Florida suspect who shot Black man in the head with arrow faces hate crime charge in Okaloosa

Tom McLaughlin
Northwest Florida Daily News

SHALIMAR — Matthew Ross Peters had decided to kill Benny Davis when he shot him Saturday with a crossbow, and his decision was based on a racial prejudice he harbored, according to officials.

RELATED: FWB bicyclist shot in head with arrow from crossbow; suspect in custody

Those findings, uncovered in the Fort Walton Beach Police Department’s investigation of the shooting, prompted the First Judicial Circuit State Attorney’s Office Wednesday to bolster its charges against Peters.

RELATED: FWB man shot in head with arrow feels ‘blessed’ by support

He now faces a charge of attempted first degree premeditated murder with a weapon, and his actions have been determined to qualify as a hate crime, according to Bill Bishop, the chief assistant state attorney for Okaloosa County.

Davis was on his way home from work shortly after 11 p.m. Saturday when he apparently inadvertently crossed paths with Peters at a Circle K store on U.S. Highway 98 near First Street.

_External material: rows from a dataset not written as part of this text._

(* ===== verification/Pow.v ===== *)
(** [pow.cpp]: the proof-of-work target of the next block (DarkGravityWave and
    the older per-interval rule) and the check of a block hash against its
    target.  The arithmetic is that of [arith_uint256], modulo [2^256]; the
    theorems say when the result is the intended exact retargeting formula. *)

From stdpp Require Import prelude gmap.
From Stdlib Require Import ZArith Lia.
From S2P Require Import Prelude ArithUint256 Compact Chain.

Open Scope Z_scope.

(** The fields of [Consensus::Params] that [pow.cpp] reads; [powLimit] is the
    32-byte blob. *)
Record PowParams := mkPowParams {
  powLimit : list Z;
  fPowAllowMinDifficultyBlocks : bool;
  fPowNoRetargeting : bool;
  nPowTargetSpacing : Z;
  nPowTargetTimespan : Z;
  nPowDGWHeight : Z;
  nMinimumDifficultyBlocks : Z
}.

Definition DifficultyAdjustmentInterval (params : PowParams) : Z :=
  Z.quot (nPowTargetTimespan params) (nPowTargetSpacing params).

Definition KAWPOW_TIME : Z := 1651444217.
Definition nPastBlocks : Z := 180.

(** [bnNew *= nActualTimespan; bnNew /= nTargetTimespan;] then the cap at the
    limit.  The [int64_t] factor converts to the [uint32_t] overload of [*=]. *)
Definition retarget (bnNew : base_uint) (nActualTimespan nTargetTimespan : Z) (bnPowLimit : base_uint)
    : option base_uint :=
  match BaseUint.div_assign W256 (BaseUint.mul32_assign bnNew (u32 nActualTimespan))
                            (BaseUint.of_u64 W256 (u64 nTargetTimespan)) with
  | None => None
  | Some q => Some (if BaseUint.gt W256 q bnPowLimit then bnPowLimit else q)
  end.

(** The two comparisons that limit the adjustment step. *)
Definition limit_timespan (nActualTimespan lo hi : Z) : Z :=
  let a := if nActualTimespan <? lo then lo else nActualTimespan in
  if hi <? a then hi else a.

Section Pow.
Variable H : heap.
Variable params : PowParams.

Definition bnPowLimit : base_uint := UintToArith256 (powLimit params).

(** [while (pindex->pprev && pindex->nHeight % interval != 0 &&
    pindex->nBits == nProofOfWorkLimit) pindex = pindex->pprev;] *)
Fixpoint last_non_special (fuel : nat) (p : ptr) (nProofOfWorkLimit : Z) : option CBlockIndex :=
  match H !! p with
  | None => None
  | Some b =>
      match pprev b with
      | Some q =>
          if negb (Z.rem (nHeight b) (DifficultyAdjustmentInterval params) =? 0)
             && (nBits b =? nProofOfWorkLimit)
          then match fuel with O => None | S fuel' => last_non_special fuel' q nProofOfWorkLimit end
          else Some b
      | None => Some b
      end
  end.
(* ===== verification/VersionBits.v ===== *)
(** [versionbits.h], [versionbits.cpp]: BIP9 soft-fork deployments.
    [GetStateFor] memoises the state of a retarget period in a cache keyed by the
    period's last block and computes missing ones by walking back and then
    forward again.  [bip9_state] is the plain recursive definition of the BIP9 state
    machine; the theorems show that the cached routine computes it whatever
    the history of the cache, and that the machine only moves along its
    edges. *)

From stdpp Require Import prelude gmap.
From Stdlib Require Import ZArith Lia.
From S2P Require Import Prelude ArithUint256 Compact Chain ActiveChain MedianTime.

Open Scope Z_scope.

Inductive ThresholdState : Set :=
| THRESHOLD_DEFINED
| THRESHOLD_STARTED
| THRESHOLD_LOCKED_IN
| THRESHOLD_ACTIVE
| THRESHOLD_FAILED.

#[export] Instance ThresholdState_eq_dec : EqDecision ThresholdState.
Proof. solve_decision. Defined.

(** The virtual methods of [AbstractThresholdConditionChecker], for fixed
    consensus parameters. *)
Class ThresholdConditionChecker := {
  Condition : CBlockIndex -> bool;
  BeginTime : Z;
  EndTime : Z;
  Period : Z;
  Threshold : Z
}.

(** [std::map<const CBlockIndex*, ThresholdState>]; the key [None] is
    [nullptr]. *)
Abbreviation ThresholdConditionCache := (gmap (option ptr) ThresholdState).

Record BIP9Stats := mkBIP9Stats {
  stat_period : Z;
  stat_threshold : Z;
  stat_elapsed : Z;
  stat_count : Z;
  stat_possible : bool
}.

Section Checker.
Context `{chk : ThresholdConditionChecker} (H : heap).

(** The last block of the previous period: the height is rounded down to one
    below a multiple of the period. *)
Definition period_start (pindexPrev : option ptr) : ptr_result :=
  match pindexPrev with
  | None => Some None
  | Some p =>
      match H !! p with
      | None => None
      | Some b => GetAncestor H p (nHeight b - Z.rem (nHeight b + 1) Period)
      end
  end.

(** [while (cache.count(pindexPrev) == 0)]; [vToCompute] is kept with its back
    at the head. *)
Fixpoint walk_back (fuel : nat) (cache : ThresholdConditionCache) (pindexPrev : option ptr)
    (vToCompute : list ptr) : option (ThresholdConditionCache * option ptr * list ptr) :=
  match cache !! pindexPrev with
  | Some _ => Some (cache, pindexPrev, vToCompute)
  | None =>
      match pindexPrev with
      | None => Some (<[None := THRESHOLD_DEFINED]> cache, None, vToCompute)
      | Some p =>
          if GetMedianTimePast H p <? BeginTime
          then Some (<[Some p := THRESHOLD_DEFINED]> cache, Some p, vToCompute)
          else match fuel, H !! p with
               | S fuel', Some b =>
                   match GetAncestor H p (nHeight b - Period) with
                   | Some q => walk_back fuel' cache q (p :: vToCompute)
                   | None => None
                   end
               | _, _ => None
               end
      end
  end.

(** [for (int i = 0; i < nPeriod; i++)] over [pprev]; a null dereference is
    [None]. *)
Fixpoint count_signals (n : nat) (pindexCount : option ptr) (count : Z) : option Z :=
  match n with
  | O => Some count
  | S n' =>
      match pindexCount with
      | None => None
      | Some p =>
          match H !! p with
          | None => None
          | Some b => count_signals n' (pprev b) (if Condition b then count + 1 else count)
          end
      end
  end.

An arrest report states Peters left the store in a pick up truck “within seconds” of Davis departing on his bicycle.

Davis would later tell authorities that a pickup stopped as he pulled his bike to the side of the road to let it pass and the driver had fired at him with a crossbow.

The dart from the crossbow struck Davis in the head, causing significant injury determined not to be life threatening.

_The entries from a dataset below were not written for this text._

(* ===== verification/Opcodes.v ===== *)
(** The opcodes of [script/script.h] and the limits on scripts, as integers. *)

From Stdlib Require Import ZArith.

Open Scope Z_scope.

Definition OP_0 : Z := 0x00.
Definition OP_FALSE : Z := OP_0.
Definition OP_PUSHDATA1 : Z := 0x4c.
Definition OP_PUSHDATA2 : Z := 0x4d.
Definition OP_PUSHDATA4 : Z := 0x4e.
Definition OP_1NEGATE : Z := 0x4f.
Definition OP_RESERVED : Z := 0x50.
Definition OP_1 : Z := 0x51.
Definition OP_TRUE : Z := OP_1.
Definition OP_2 : Z := 0x52.
Definition OP_3 : Z := 0x53.
Definition OP_4 : Z := 0x54.
Definition OP_5 : Z := 0x55.
Definition OP_6 : Z := 0x56.
Definition OP_7 : Z := 0x57.
Definition OP_8 : Z := 0x58.
Definition OP_9 : Z := 0x59.
Definition OP_10 : Z := 0x5a.
Definition OP_11 : Z := 0x5b.
Definition OP_12 : Z := 0x5c.
Definition OP_13 : Z := 0x5d.
Definition OP_14 : Z := 0x5e.
Definition OP_15 : Z := 0x5f.
Definition OP_16 : Z := 0x60.

(* control *)
Definition OP_NOP : Z := 0x61.
Definition OP_VER : Z := 0x62.
Definition OP_IF : Z := 0x63.
Definition OP_NOTIF : Z := 0x64.
Definition OP_VERIF : Z := 0x65.
Definition OP_VERNOTIF : Z := 0x66.
Definition OP_ELSE : Z := 0x67.
Definition OP_ENDIF : Z := 0x68.
Definition OP_VERIFY : Z := 0x69.
Definition OP_RETURN : Z := 0x6a.

(* stack ops *)
Definition OP_TOALTSTACK : Z := 0x6b.
Definition OP_FROMALTSTACK : Z := 0x6c.
Definition OP_2DROP : Z := 0x6d.
Definition OP_2DUP : Z := 0x6e.
Definition OP_3DUP : Z := 0x6f.
Definition OP_2OVER : Z := 0x70.
Definition OP_2ROT : Z := 0x71.
Definition OP_2SWAP : Z := 0x72.
Definition OP_IFDUP : Z := 0x73.
Definition OP_DEPTH : Z := 0x74.
Definition OP_DROP : Z := 0x75.
Definition OP_DUP : Z := 0x76.
Definition OP_NIP : Z := 0x77.
Definition OP_OVER : Z := 0x78.
Definition OP_PICK : Z := 0x79.
Definition OP_ROLL : Z := 0x7a.
Definition OP_ROT : Z := 0x7b.
Definition OP_SWAP : Z := 0x7c.
Definition OP_TUCK : Z := 0x7d.

(* splice ops *)
Definition OP_CAT : Z := 0x7e.
Definition OP_SUBSTR : Z := 0x7f.
Definition OP_LEFT : Z := 0x80.
Definition OP_RIGHT : Z := 0x81.
Definition OP_SIZE : Z := 0x82.

(* bit logic *)
Definition OP_INVERT : Z := 0x83.
Definition OP_AND : Z := 0x84.
Definition OP_OR : Z := 0x85.
Definition OP_XOR : Z := 0x86.
Definition OP_EQUAL : Z := 0x87.
Definition OP_EQUALVERIFY : Z := 0x88.
Definition OP_RESERVED1 : Z := 0x89.
Definition OP_RESERVED2 : Z := 0x8a.

(* numeric *)
Definition OP_1ADD : Z := 0x8b.
Definition OP_1SUB : Z := 0x8c.
Definition OP_2MUL : Z := 0x8d.
Definition OP_2DIV : Z := 0x8e.
Definition OP_NEGATE : Z := 0x8f.
Definition OP_ABS : Z := 0x90.
Definition OP_NOT : Z := 0x91.
Definition OP_0NOTEQUAL : Z := 0x92.
Definition OP_ADD : Z := 0x93.
Definition OP_SUB : Z := 0x94.
Definition OP_MUL : Z := 0x95.
Definition OP_DIV : Z := 0x96.
Definition OP_MOD : Z := 0x97.
Definition OP_LSHIFT : Z := 0x98.
Definition OP_RSHIFT : Z := 0x99.
Definition OP_BOOLAND : Z := 0x9a.
Definition OP_BOOLOR : Z := 0x9b.
Definition OP_NUMEQUAL : Z := 0x9c.
Definition OP_NUMEQUALVERIFY : Z := 0x9d.
Definition OP_NUMNOTEQUAL : Z := 0x9e.
Definition OP_LESSTHAN : Z := 0x9f.
Definition OP_GREATERTHAN : Z := 0xa0.
Definition OP_LESSTHANOREQUAL : Z := 0xa1.
Definition OP_GREATERTHANOREQUAL : Z := 0xa2.
Definition OP_MIN : Z := 0xa3.
Definition OP_MAX : Z := 0xa4.
Definition OP_WITHIN : Z := 0xa5.

(* crypto *)
Definition OP_RIPEMD160 : Z := 0xa6.
Definition OP_SHA1 : Z := 0xa7.
Definition OP_SHA256 : Z := 0xa8.
Definition OP_HASH160 : Z := 0xa9.
Definition OP_HASH256 : Z := 0xaa.
Definition OP_CODESEPARATOR : Z := 0xab.
Definition OP_CHECKSIG : Z := 0xac.
Definition OP_CHECKSIGVERIFY : Z := 0xad.
Definition OP_CHECKMULTISIG : Z := 0xae.
Definition OP_CHECKMULTISIGVERIFY : Z := 0xaf.

(* expansion *)
Definition OP_NOP1 : Z := 0xb0.
Definition OP_CHECKLOCKTIMEVERIFY : Z := 0xb1.
Definition OP_NOP2 : Z := OP_CHECKLOCKTIMEVERIFY.
Definition OP_CHECKSEQUENCEVERIFY : Z := 0xb2.
Definition OP_NOP3 : Z := OP_CHECKSEQUENCEVERIFY.
Definition OP_NOP4 : Z := 0xb3.
Definition OP_NOP5 : Z := 0xb4.
Definition OP_NOP6 : Z := 0xb5.
Definition OP_NOP7 : Z := 0xb6.
Definition OP_NOP8 : Z := 0xb7.
Definition OP_NOP9 : Z := 0xb8.
Definition OP_NOP10 : Z := 0xb9.
Definition OP_RVH_ASSET : Z := 0xc0.

(* template matching params *)
Definition OP_SMALLINTEGER : Z := 0xfa.
Definition OP_PUBKEYS : Z := 0xfb.
Definition OP_PUBKEYHASH : Z := 0xfd.
Definition OP_PUBKEY : Z := 0xfe.
Definition OP_INVALIDOPCODE : Z := 0xff.

(** The largest opcode that is not a data marker. *)
Definition MAX_OPCODE : Z := OP_NOP10.

Definition MAX_SCRIPT_ELEMENT_SIZE : Z := 520.
Definition MAX_OPS_PER_SCRIPT : Z := 201.
Definition MAX_PUBKEYS_PER_MULTISIG : Z := 20.
Definition MAX_SCRIPT_SIZE : Z := 10000.
Definition MAX_STACK_SIZE : Z := 1000.

(** Below this [nLockTime] is a block height, from it on a UNIX time. *)
Definition LOCKTIME_THRESHOLD : Z := 500000000.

Arrested several hours later with a crossbow in his possession, Peters was originally charged with aggravated battery, a second degree felony that can result in a maximum penalty of 15 years in prison, according to Bishop.

The attempted murder charge carries a life sentence upon conviction, he said.

“The Fort Walton Beach Police Department continued its investigation since the arrest of Mr. Peters,” Bishop said. “Further information and evidence developed do make it appropriate to charge the case in the manner we have.”

Bishop said he could not divulge the investigative findings that led to the charges being upgraded, but he did say officers have determined Peters was acting with “a premeditated intent to kill” and “with racial prejudice.”

Peters also still also faces a charge of throwing a deadly missile from within an occupied vehicle with two drug-related charges.